Ihr perfektes Unisono stellt die Härchen auf meinen Armen auf, als Jessica, Camilla und Emily Staveley-Taylor, besser bekannt als 'The Staves' ihr Konzert im Heimathafen Neukölln mit 'Blood I bled' eröffnen. Das erste Lied ihres neuen Albums 'If I was', welches nicht nur in Justin Vernons Haus entstanden ist, sondern auch von Mr. Bon Iver produziert wurde. Ein paar Stunden früher habe ich die drei Schwestern aus dem englischen Watford zum Gespräch getroffen.
Your new album was produced by Justin Vernon of Bon Iver, how did that come about?
We sort of didn't even realize it was happening until it was too late. We became friends when we toured with him and he said 'When you got the time after the road, come up to the house. I'd like to record you singing a bit and figure out what works on your voices". We literally went up to the studio for 10 days with no plan. We didn't prepare anything but of course thought we were gonna sing there, maybe write a song but we ended up just making lots of demos. We were downstairs in the studio all the time.
There where little ideas that we'd had through touring. After 10 days, we had about six really nice strong demos and we knew we had to come back. At the end of our second trip out there we had a conversation where we said we think we may be making an album here and Justin was like “ Yeah, can I produce it?“ and we were like “We think you already are!“. It just kind of happened, we did another session and then actually did the recording for the album.
That sounds perfect for the second album because there must have been high expectations.
Yeah, we started before there where any expectations really. We were still touring the first album and when we had time off we were at Justin's. We hadn't even started thinking about making a new album. Also, we didn't really tell our label that we went up the first time cause we were worried they'd get all excited. There would have been expectations and questions like “What did you come up with while you where there? Can you do a duet with Justin? Let's get a film crew up there to make a documentary!“ It was nice to do it in secrecy.
In the first album there was a lot of sweetness that is still in the second album but in a more mature way. What is “If I was“ biggest difference from the first album?

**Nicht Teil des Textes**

(* ===== verification/Routes.v ===== *)
(** Routes.v: the request layer around the engine.  The server and the
    route handlers are not among the repository's sources (the tests
    [require('../server')], which is absent), so [/api/solve] and
    [/api/check] are modelled from the spec (section 1: a thin adapter
    that parses the body and the coordinate and forwards the engine's
    answer) with the messages the functional tests of
    src/tests/2_functional-tests.js expect.  One instance of
    [SudokuSolver] serves every request, so a request sequence threads
    its state; the placement check reads no state. *)

From S2P Require Import Prelude Validate Placement Solver Spec Adapter.

Module Routes.

Import Validate Placement Solver Spec Adapter.
Local Open Scope js_scope.

(** A JSON request body: the fields the routes read, each possibly absent. *)
Record Body := mkBody {
  body_puzzle : option jstr;
  body_coordinate : option jstr;
  body_value : option jsval
}.

(** The JSON answers; [RCrash] is an exception escaping the handler. *)
Inductive Response :=
| RSolution (solution : jstr)
| RError (error : string)
| RValid
| RConflict (conflict : list string)
| RCrash (e : js_error).

#[export] Instance Response_eq_dec : EqDecision Response.
Proof. solve_decision. Defined.

Definition msg_missing_solve : string := "Required field missing".
Definition msg_missing_check : string := "Required field(s) missing".
Definition msg_unsolvable : string := "Puzzle cannot be solved".
Definition msg_coordinate : string := "Invalid coordinate".
Definition msg_value : string := "Invalid value".

(** A coordinate: a row letter A-I and a column digit 1-9, read as the
    zero-based [(row, column)] the checkers take. *)
Definition parse_coordinate (c : jstr) : option (nat * nat) :=
  match c with
  | [r; k] =>
      let row := nat_of_ascii r - 65 in
      let column := nat_of_ascii k - 49 in
      if (65 <=? nat_of_ascii r) && (row <? 9) && (49 <=? nat_of_ascii k) && (column <? 9)
      then Some (row, column) else None
  | _ => None
  end.

(** The coordinate of a zero-based cell. *)
Definition print_coordinate (rc : nat * nat) : jstr :=
  [ascii_of_nat (65 + rc.1); ascii_of_nat (49 + rc.2)].

(** A value is a digit 1-9, sent as a number or a one-character string:
    its string form is one character between '1' and '9'. *)
Definition parse_value (v : jsval) : option nat :=
  match js_String v with
  | [d] => if (49 <=? nat_of_ascii d) && (nat_of_ascii d <=? 57)
           then Some (nat_of_ascii d - 48) else None
  | _ => None
  end.

(** [solve] on the shared instance; the default is never taken
    ([solve_total_spec]). *)
Definition solve_total (m : Methods) (self : SudokuSolver) (p : jstr) : SudokuSolver * throws SolveValue :=
  from_option id (self, Ok SolveFalse) (solve m self p).

(** [POST /api/solve]: a missing puzzle, then the format errors of
    [validate], then the engine's answer; [false] becomes "Puzzle cannot
    be solved" and a thrown error escapes. *)
Definition api_solve (m : Methods) (self : SudokuSolver) (b : Body) : SudokuSolver * Response :=
  match body_puzzle b with
  | None => (self, RError msg_missing_solve)
  | Some p =>
      match validate p with
      | VError msg => (self, RError msg)
      | VTrue =>
          let '(self', r) := solve_total m self p in
          (self', match r with
                  | Ok (SolveString s) => RSolution s
                  | Ok SolveFalse => RError msg_unsolvable
                  | Throw e => RCrash e
                  end)
      end
  end.

(** [POST /api/check]: missing fields, the format errors, the
    coordinate, the value, then the aggregate check, which gets the
    value as the body carries it. *)
Definition api_check (m : Methods) (b : Body) : Response :=
  match body_puzzle b, body_coordinate b, body_value b with
  | Some p, Some c, Some v =>
      match validate p with
      | VError msg => RError msg
      | VTrue =>
          match parse_coordinate c with
          | None => RError msg_coordinate
          | Some (row, column) =>
              match parse_value v with
              | None => RError msg_value
              | Some _ =>
                  match checkPlacement m p row column v with
                  | CheckValid => RValid
                  | CheckConflict l => RConflict l
                  end
              end
          end
      end
  | _, _, _ => RError msg_missing_check
  end.

Inductive Request :=
| ReqSolve (b : Body)
| ReqCheck (b : Body).

Definition serve (m : Methods) (self : SudokuSolver) (q : Request) : SudokuSolver * Response :=
  match q with
  | ReqSolve b => api_solve m self b
  | ReqCheck b => (self, api_check m b)
  end.

(** Requests served one after the other on the shared instance. *)
Fixpoint serve_all (m : Methods) (self : SudokuSolver) (qs : list Request)
  : SudokuSolver * list Response :=
  match qs with
  | [] => (self, [])
  | q :: qs' =>
      let '(s1, r) := serve m self q in
      let '(s2, rs) := serve_all m s1 qs' in
      (s2, r :: rs)
  end.

(** ** Lemmas *)

Lemma solve_total_spec m self p : solve m self p = Some (solve_total m self p).
Proof. unfold solve_total. by destruct (solve_is_some m self p) as [x ->]. Qed.

Lemma parse_print_coordinate row column :
  row < 9 -> column < 9 -> parse_coordinate (print_coordinate (row, column)) = Some (row, column).
Proof.
  intros Hr Hc. cbn [parse_coordinate print_coordinate fst snd].
  rewrite !nat_ascii_embedding by lia.
  replace (65 + row - 65) with row by lia. replace (49 + column - 49) with column by lia.
  assert (Hb : (65 <=? 65 + row) && (row <? 9) && (49 <=? 49 + column) && (column <? 9) = true).
  { rewrite !andb_true_iff, !Nat.leb_le, !Nat.ltb_lt. lia. }
  by rewrite Hb.
Qed.

Lemma parse_coordinate_print c rc :
  parse_coordinate c = Some rc -> rc.1 < 9 /\ rc.2 < 9 /\ c = print_coordinate rc.
Proof.
  destruct c as [|r [|k [|? ?]]]; cbn [parse_coordinate]; try discriminate.
  destruct ((65 <=? nat_of_ascii r) && _ && _ && _) eqn:Hb; [|discriminate].
  rewrite !andb_true_iff, !Nat.leb_le, !Nat.ltb_lt in Hb. intros [= <-].
  unfold print_coordinate. cbn [fst snd]. split_and!; [lia|lia|].
  replace (65 + (nat_of_ascii r - 65)) with (nat_of_ascii r) by lia.
  replace (49 + (nat_of_ascii k - 49)) with (nat_of_ascii k) by lia.
  by rewrite !ascii_nat_embedding.
Qed.

(** ** Properties *)

(** The coordinate round trip: the coordinates the check route accepts
    are exactly the printed forms "A1".."I9" of the 81 cells, and parsing
    a printed cell gives the cell back. *)
Theorem parse_coordinate_iff (c : jstr) (row column : nat) :
  parse_coordinate c = Some (row, column) <-> row < 9 /\ column < 9 /\ c = print_coordinate (row, column).
Proof.
  split; [apply parse_coordinate_print|]. intros (Hr & Hc & ->). by apply parse_print_coordinate.
Qed.

End Routes.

I don't know. I think listening to the album for us is a little like looking at a photo album. You hate your nose or remember something about that day. You can not really be objective about it. But we are definitely stronger, we have more experience and a good few knocks that toughened us up. Because we had such a great time recording it, it is difficult to separate yourself from that but when I listen to the album, I hear how excited we were to be there and trying knew things. Just letting things get much bigger.
I did an Interview with 'Hozier' and he said something like for him the music is the frame but the lyrics of a song where really the picture.
I feel like the bare bones of the song are the lyrics and the melody, and the voices are the picture, or the Christmas tree and everything else is just decorating it. All the stuff that you can do in the studio, the trickery, the magic. It is interesting because we were talking about how to perform the songs live because we sometimes play with a band and sometimes as a trio. One time in the studio I was getting a little stressed out because I didn't know how do it. It was just so much now on the recordings, more than we used to do. I thought we were gonna have 50 people on stage, but then I talked to Brad who plays base on the album and he said it were just the songs that people are gonna like. If it is just us and a guitar at a gig playing them, it's still good songs and people will still have the same connection with them. When the lyrics are shit though, there is no coming back from that.
Most of your artwork is set in past times, also the new video for 'Black and White', what is the appeal for you?
We definitely have always been inspired by bands like 'The Beatles', but we never made a conscious decision what we wanted things to sound and look like. Maybe the very nature of us being a family band is somehow kind of whimsical and doesn't seem that modern. It is usually that the song dictates everything and the first album was made in a really old school way. We recorded it on tape and live and we physically edited it. We designed all the artwork, we drew it– it was really similar to how records where made in the 60ies and 70ies and I think when it came to making videos it just fitted. With the new album the influences where maybe a bit more playful. Justin had a lot of Polaroid cameras in his house and he ended up taking the picture that is on the album cover. The video for 'Black and White' doesn't really have anything to do with a specific time, the director just had the idea of doing some sort of TV Quiz Show and we didn't want to be the main characters but more of onlookers. But if you set it in a different time and a different country it frees you up to heighten the drama of it.
How do you separate working together from just spending time together as sisters?
That is a real battle. As we started going on tour and being real band we noticed the importance of doing that. You have a dynamic in your family, the roles that everyone plays and suddenly that is put in a business area. You are signing contracts and there is money and people you are paying to do jobs. It's not only about music but it's about everything else. Every time you try to hang out you end up talking about emails you just read. It's really important to take time to just be sisters and nothing more.